Ao começar a filmar Intocáveis, os diretores Eric Toledano e Olivier Nakache não tinham completa certeza de estar no caminho certo, embora soubessem que era um grande papel para um comediante que já fez três filmes sob sua direção. E que tem crescido artisticamente. Daí ao fato do filme ter se tornado um sucesso, para alguns um fenômeno, é uma sequência de ganhos imprevistos e surpreendentes.

Ter se tornado a segunda maior bilheteria da história do cinema francês – o povo que venceu uma copa de futebol por ter a base do time com integrantes das antigas colônias – desaprendida na copa seguinte e com problemas de discriminação e desrespeito a imigrantes ter feito perder jogos praticamente ganhos, com cenas patéticas como a rejeição da solidariedade do técnico brasileiro, já tendo sido visto por 19 milhões de pessoas, atrás dos 25 milhões de espectadores de A Riviera Não É Aqui, de Dany Boon.

Uma expectativa de Toledano é ganhar o público brasileiro, no qual o Tropa de Elite 2, de José Padilha, é o filme mais visto, com 12 milhões de expectadores.

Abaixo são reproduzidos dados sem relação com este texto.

Lemma field_set_bits f v b i :
  field_ok f → in_field f v → is_u64 b → 0 ≤ i →
  Z.testbit (field_set f v b) i =
    if decide (shift f ≤ i < shift f + width f) then Z.testbit v (i - shift f) else Z.testbit b i.
Proof.
  intros Hf Hv Hb Hi. pose proof Hf as (Hs & Hw & Hsw). unfold field_set.
  rewrite Z.lor_spec, Z.land_spec, testbit_not64, testbit_shl64, field_mask_bits by done.
  destruct (Z.ltb_spec i 64); simpl.
  - case_decide.
    + rewrite bool_decide_true by done. by rewrite andb_false_r.
    + rewrite bool_decide_false by done. rewrite andb_true_r.
      destruct (Z.lt_ge_cases i (shift f)); [rewrite (Z.testbit_neg_r v) by lia|rewrite (in_field_high f v) by (done || lia)];
        by rewrite orb_false_r.
  - rewrite decide_False by lia. rewrite andb_false_r. by rewrite testbit_high.
Qed.

Lemma field_set_u64 f v b : is_u64 b → is_u64 (field_set f v b).
Proof. intros Hb. unfold field_set. apply lor_u64; [apply land_u64; [done|apply not64_u64]|apply shl64_u64]. Qed.

Lemma field_get_in f b : field_ok f → 0 ≤ b → in_field f (field_get f b).
Proof.
  intros Hf Hb. pose proof Hf as (Hs & Hw & Hsw).
  assert (0 ≤ field_get f b) as H0.
  { unfold field_get. rewrite Z.shiftr_nonneg, Z.land_nonneg. by left. }
  split; [done|]. destruct (Z.eq_dec (field_get f b) 0) as [->|]; [apply Z.pow_pos_nonneg; lia|].
  apply Z.log2_lt_pow2; [lia|]. destruct (Z.lt_ge_cases (Z.log2 (field_get f b)) (width f)); [done|].
  assert (Z.testbit (field_get f b) (Z.log2 (field_get f b)) = true) as E by (apply Z.bit_log2; lia).
  rewrite field_get_bits, bool_decide_false in E by (done || lia). done.
Qed.

Lemma get_set_same f v b : field_ok f → in_field f v → is_u64 b → field_get f (field_set f v b) = v.
Proof.
  intros Hf Hv Hb. pose proof Hf as (Hs & Hw & Hsw). apply Z.bits_inj'. intros i Hi.
  rewrite field_get_bits, field_set_bits by (done || lia). case_bool_decide; simpl.
  - rewrite decide_True by lia. f_equal. lia.
  - by rewrite (in_field_high f v) by (done || lia).
Qed.

Lemma get_set_other f g v b :
  field_ok f → field_ok g → (shift f + width f ≤ shift g ∨ shift g + width g ≤ shift f) →
  in_field g v → is_u64 b → field_get f (field_set g v b) = field_get f b.
Proof.
  intros Hf Hg Hd Hv Hb. pose proof Hf as (Hs & Hw & Hsw). apply Z.bits_inj'. intros i Hi.
  rewrite !field_get_bits, field_set_bits by (done || lia). case_bool_decide; [|done]. simpl.
  by rewrite decide_False by lia.
Qed.

Lemma field_set_set f v w b :
  field_ok f → in_field f v → in_field f w → is_u64 b → field_set f w (field_set f v b) = field_set f w b.
Proof.
  intros Hf Hv Hw Hb. apply Z.bits_inj'. intros i Hi.
  rewrite !field_set_bits by (first [done|by apply field_set_u64]). by case_decide.
Qed.

(** *** Fields as digits *)

Lemma field_set_add f v b :
  field_ok f → in_field f v → is_u64 b → field_set f v b = field_set f 0 b + v * 2 ^ shift f.
Proof.
  intros Hf Hv Hb. pose proof Hf as (Hs & Hw & Hsw).
  assert (in_field f 0) as H0 by (split; [done|apply Z.pow_pos_nonneg; lia]).
  rewrite <- Z.shiftl_mul_pow2 by done.
  assert (Z.land (field_set f 0 b) (Z.shiftl v (shift f)) = 0) as Hz.
  { apply Z.bits_inj'. intros i Hi. rewrite Z.land_spec, Z.bits_0, field_set_bits, Z.shiftl_spec by done.
    case_decide; [by rewrite Z.bits_0|].
    destruct (Z.lt_ge_cases i (shift f)); [rewrite (Z.testbit_neg_r v) by lia|rewrite (in_field_high f v) by (done || lia)];
      apply andb_false_r. }
  rewrite Z.add_nocarry_lxor by done. apply Z.bits_inj'. intros i Hi.
  rewrite Z.lxor_spec, !field_set_bits, Z.shiftl_spec by done. case_decide.
  - by rewrite Z.bits_0, xorb_false_l.
  - destruct (Z.lt_ge_cases i (shift f)); [rewrite (Z.testbit_neg_r v) by lia|rewrite (in_field_high f v) by (done || lia)];
      by rewrite xorb_false_r.
Qed.

Lemma field_set_get f b : field_ok f → is_u64 b → field_set f (field_get f b) b = b.
Proof.
  intros Hf Hb. apply Z.bits_inj'. intros i Hi.
  rewrite field_set_bits by first [done|apply (field_get_in f b Hf (proj1 Hb))]. case_decide as Hr; [|done].
  rewrite field_get_bits, bool_decide_true by (done || lia). simpl. f_equal. lia.
Qed.

(** Adding to the digit of a field is setting the field, as long as the digit
    does not overflow. *)
Lemma field_add f k b :
  field_ok f → is_u64 b → in_field f (field_get f b + k) →
  u64 (b + k * 2 ^ shift f) = field_set f (field_get f b + k) b.
Proof.
  intros Hf Hb Hk. pose proof (field_get_in f b Hf (proj1 Hb)) as Hg.
  rewrite field_set_add by done. rewrite <- (field_set_get f b) at 1 by done. rewrite field_set_add by done.
  replace (field_set f 0 b + field_get f b * 2 ^ shift f + k * 2 ^ shift f)
    with (field_set f 0 b + (field_get f b + k) * 2 ^ shift f) by lia.
  rewrite <- field_set_add by done. apply u64_small, field_set_u64, Hb.
Qed.

(** ** All fields *)

Lemma fields_ok :
  Forall field_ok [EDATA_BITS_ARENA; EDATA_BITS_SLAB; EDATA_BITS_COMMITTED; EDATA_BITS_PAI; EDATA_BITS_ZEROED;
    EDATA_BITS_GUARDED; EDATA_BITS_STATE; EDATA_BITS_SZIND; EDATA_BITS_NFREE; EDATA_BITS_BINSHARD; EDATA_BITS_IS_HEAD].
Proof. repeat constructor; by vm_compute. Qed.

Lemma field_get_small f b : field_ok f → 0 ≤ b → width f ≤ 32 → u32 (field_get f b) = field_get f b.
Proof.
  intros Hf Hb Hw. destruct (field_get_in f b Hf Hb) as [H1 H2]. apply Z.mod_small. split; [done|].
  apply (Z.lt_le_trans _ _ _ H2). apply Z.pow_le_mono_r; lia.
Qed.

Lemma b2z_field f b : 1 ≤ width f → in_field f (Z.b2z b).
Proof.
  intros Hw. assert (2 ^ 1 ≤ 2 ^ width f) by (apply Z.pow_le_mono_r; lia).
  destruct b; simpl; unfold in_field; lia.
Qed.

(** Discharges the side conditions of the lemmas above for the fields of [edata_t]. *)
Ltac field_side :=
  first
    [ match goal with
      | |- field_ok _ => by vm_compute
      | |- is_u64 (field_set _ _ _) => apply field_set_u64; field_side
      | |- in_field _ (Z.b2z _) => apply b2z_field; by vm_compute
      | |- _ ∨ _ => first [left; by vm_compute|right; by vm_compute]
      end
    | assumption ].

Create HintDb edata_fields.
#[export] Hint Rewrite get_set_same get_set_other using field_side : edata_fields.

(** What the descriptor says, field by field. *)
Definition edata_view (e : edata_t) : list Z :=
  (λ f, field_get f (e_bits e)) <$>
    [EDATA_BITS_ARENA; EDATA_BITS_SLAB; EDATA_BITS_COMMITTED; EDATA_BITS_PAI; EDATA_BITS_ZEROED;
     EDATA_BITS_GUARDED; EDATA_BITS_STATE; EDATA_BITS_SZIND; EDATA_BITS_NFREE; EDATA_BITS_BINSHARD; EDATA_BITS_IS_HEAD].

Lemma size_set_get size esn_bits :
  is_u64 size → size mod PAGE = 0 → is_u64 esn_bits →
  Z.land (Z.lor size (Z.land esn_bits (not64 EDATA_SIZE_MASK))) EDATA_SIZE_MASK = size ∧
  Z.land (Z.lor size (Z.land esn_bits (not64 EDATA_SIZE_MASK))) EDATA_ESN_MASK = Z.land esn_bits EDATA_ESN_MASK.
Proof.
  intros Hs Hm He. change PAGE with (2 ^ 12) in Hm.
  assert (∀ i, 0 ≤ i → Z.testbit EDATA_ESN_MASK i = (i <? 12)) as Hesn.
  { intros i Hi. change EDATA_ESN_MASK with (Z.ones 12). by apply testbit_ones. }
  assert (∀ i, 0 ≤ i → Z.testbit EDATA_SIZE_MASK i = (i <? 64) && negb (i <? 12)) as Hsz.
  { intros i Hi. unfold EDATA_SIZE_MASK. rewrite testbit_not64 by done. change (PAGE - 1) with (Z.ones 12). by rewrite testbit_ones. }
  assert (∀ i, 0 ≤ i < 12 → Z.testbit size i = false) as Hlow.
  { intros i Hi. rewrite <- (Z.mod_pow2_bits_low size 12 i), Hm by lia. apply Z.bits_0. }
  split; apply Z.bits_inj'; intros i Hi;
    rewrite ?Z.land_spec, ?Z.lor_spec, ?Z.land_spec, ?testbit_not64, ?Hsz, ?Hesn by done;
    destruct (Z.ltb_spec i 12), (Z.ltb_spec i 64); simpl;
    rewrite ?(Hlow i) by lia; rewrite ?(testbit_high size i), ?(testbit_high esn_bits i) by (done || lia);
    rewrite ?andb_false_r, ?andb_true_r, ?orb_false_r, ?orb_false_l; done || lia.
Qed.

(** The two fields set at once. *)
Lemma nfree_binshard_bits nfree binshard bits :
  is_u64 bits → in_field EDATA_BITS_NFREE nfree → in_field EDATA_BITS_BINSHARD binshard →
  Z.lor (Z.lor (Z.land bits (Z.land (not64 (field_mask EDATA_BITS_NFREE)) (not64 (field_mask EDATA_BITS_BINSHARD))))
           (shl64 binshard (shift EDATA_BITS_BINSHARD)))
    (shl64 nfree (shift EDATA_BITS_NFREE)) =
  field_set EDATA_BITS_NFREE nfree (field_set EDATA_BITS_BINSHARD binshard bits).
Proof.
  intros Hb Hn Hs.
  assert (field_ok EDATA_BITS_NFREE ∧ field_ok EDATA_BITS_BINSHARD) as [Hf1 Hf2] by (by vm_compute).
  assert (shift EDATA_BITS_NFREE + width EDATA_BITS_NFREE ≤ shift EDATA_BITS_BINSHARD) as Hsep by (by vm_compute).
  apply Z.bits_inj'. intros i Hi. unfold field_set.
  rewrite !Z.lor_spec, !Z.land_spec, !Z.lor_spec, !Z.land_spec, !testbit_not64, !testbit_shl64, !field_mask_bits by done.
  destruct (Z.ltb_spec i 64); cbn [andb orb]; [|by rewrite testbit_high].
  destruct (decide (shift EDATA_BITS_NFREE ≤ i < shift EDATA_BITS_NFREE + width EDATA_BITS_NFREE)) as [Hin|Hout].
  - rewrite bool_decide_true by done. cbn [negb andb orb]. rewrite !andb_false_r. cbn [negb andb orb].
    by rewrite (Z.testbit_neg_r binshard) by lia.
  - rewrite bool_decide_false by done. cbn [negb andb orb]. by rewrite andb_true_r.
Qed.

#[global] Opaque field_get field_set.

(** ** Counting the free regions of a slab *)

Section nfree.
Context (e : edata_t).
Hypothesis He : is_u64 (e_bits e).

Lemma nfree_get_field : edata_nfree_get e = field_get EDATA_BITS_NFREE (e_bits e).
Proof. unfold edata_nfree_get. apply field_get_small; [by vm_compute|apply He|by vm_compute]. Qed.

Lemma nfree_shift_one : shl64 1 (shift EDATA_BITS_NFREE) = 2 ^ shift EDATA_BITS_NFREE.
Proof. by vm_compute. Qed.

Lemma nfree_inc_ok : edata_nfree_get e < 2 ^ width EDATA_BITS_NFREE - 1 → edata_nfree_inc e = edata_nfree_set (edata_nfree_get e + 1) e.
Proof.
  intros Hn. rewrite nfree_get_field in *. pose proof (field_get_in EDATA_BITS_NFREE (e_bits e) ltac:(by vm_compute) (proj1 He)) as Hg.
  unfold edata_nfree_inc, edata_nfree_set, set_bits. f_equal. rewrite nfree_shift_one.
  rewrite <- (field_add EDATA_BITS_NFREE 1); [by rewrite Z.mul_1_l|by vm_compute|done|]. unfold in_field in *. lia.
Qed.

Lemma nfree_sub_ok n : 0 ≤ n ≤ edata_nfree_get e → edata_nfree_sub n e = edata_nfree_set (edata_nfree_get e - n) e.
Proof.
  intros Hn. rewrite nfree_get_field in *. pose proof (field_get_in EDATA_BITS_NFREE (e_bits e) ltac:(by vm_compute) (proj1 He)) as Hg.
  unfold edata_nfree_sub, edata_nfree_set, set_bits. f_equal. change (width EDATA_BITS_NFREE) with 10 in *.
  assert (shl64 n (shift EDATA_BITS_NFREE) = n * 2 ^ shift EDATA_BITS_NFREE) as ->.
  { unfold shl64. change (shift EDATA_BITS_NFREE) with 28. rewrite Z.shiftl_mul_pow2 by lia. apply u64_small.
    unfold in_field in Hg. change (width EDATA_BITS_NFREE) with 10 in Hg. unfold is_u64. lia. }
  replace (e_bits e - n * 2 ^ shift EDATA_BITS_NFREE) with (e_bits e + - n * 2 ^ shift EDATA_BITS_NFREE) by lia.
  rewrite <- Z.add_opp_r. apply field_add; [by vm_compute|done|]. unfold in_field in *. lia.
Qed.

Lemma nfree_dec_ok : 0 < edata_nfree_get e → edata_nfree_dec e = edata_nfree_set (edata_nfree_get e - 1) e.
Proof. intros Hn. change (edata_nfree_dec e) with (edata_nfree_sub 1 e). apply nfree_sub_ok. lia. Qed.

Lemma nfree_set_get n : in_field EDATA_BITS_NFREE n → edata_nfree_get (edata_nfree_set n e) = n.
Proof.
  intros Hn. unfold edata_nfree_get. rewrite field_get_small; [|by vm_compute| |by vm_compute].
  - simpl. autorewrite with edata_fields. done.
  - simpl. by apply field_set_u64.
Qed.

O que torna o Brasil um mercado preferencial do cinema francês, com um público que privilegia o cinema de autor. Nas duas últimas semanas, Intocáveis já cruzou os principais mercados brasileiros, com muito aplauso no Rio, São Paulo, Porto Alegre e Recife.

Indagado sobre a fórmula, negou sua existência e rebateu críticos dos EUA, que “nos acusaram de ser manipuladores, imagine, logo os norte-americanos, que manipulam tanto com o cinema deles. Mas é compreensível. Eles dominam o mercado de cinema no mundo, não podiam aceitar que a gente entrasse num território que é deles, o das duplas birraciais", falando da “força da amizade e superando os limites”.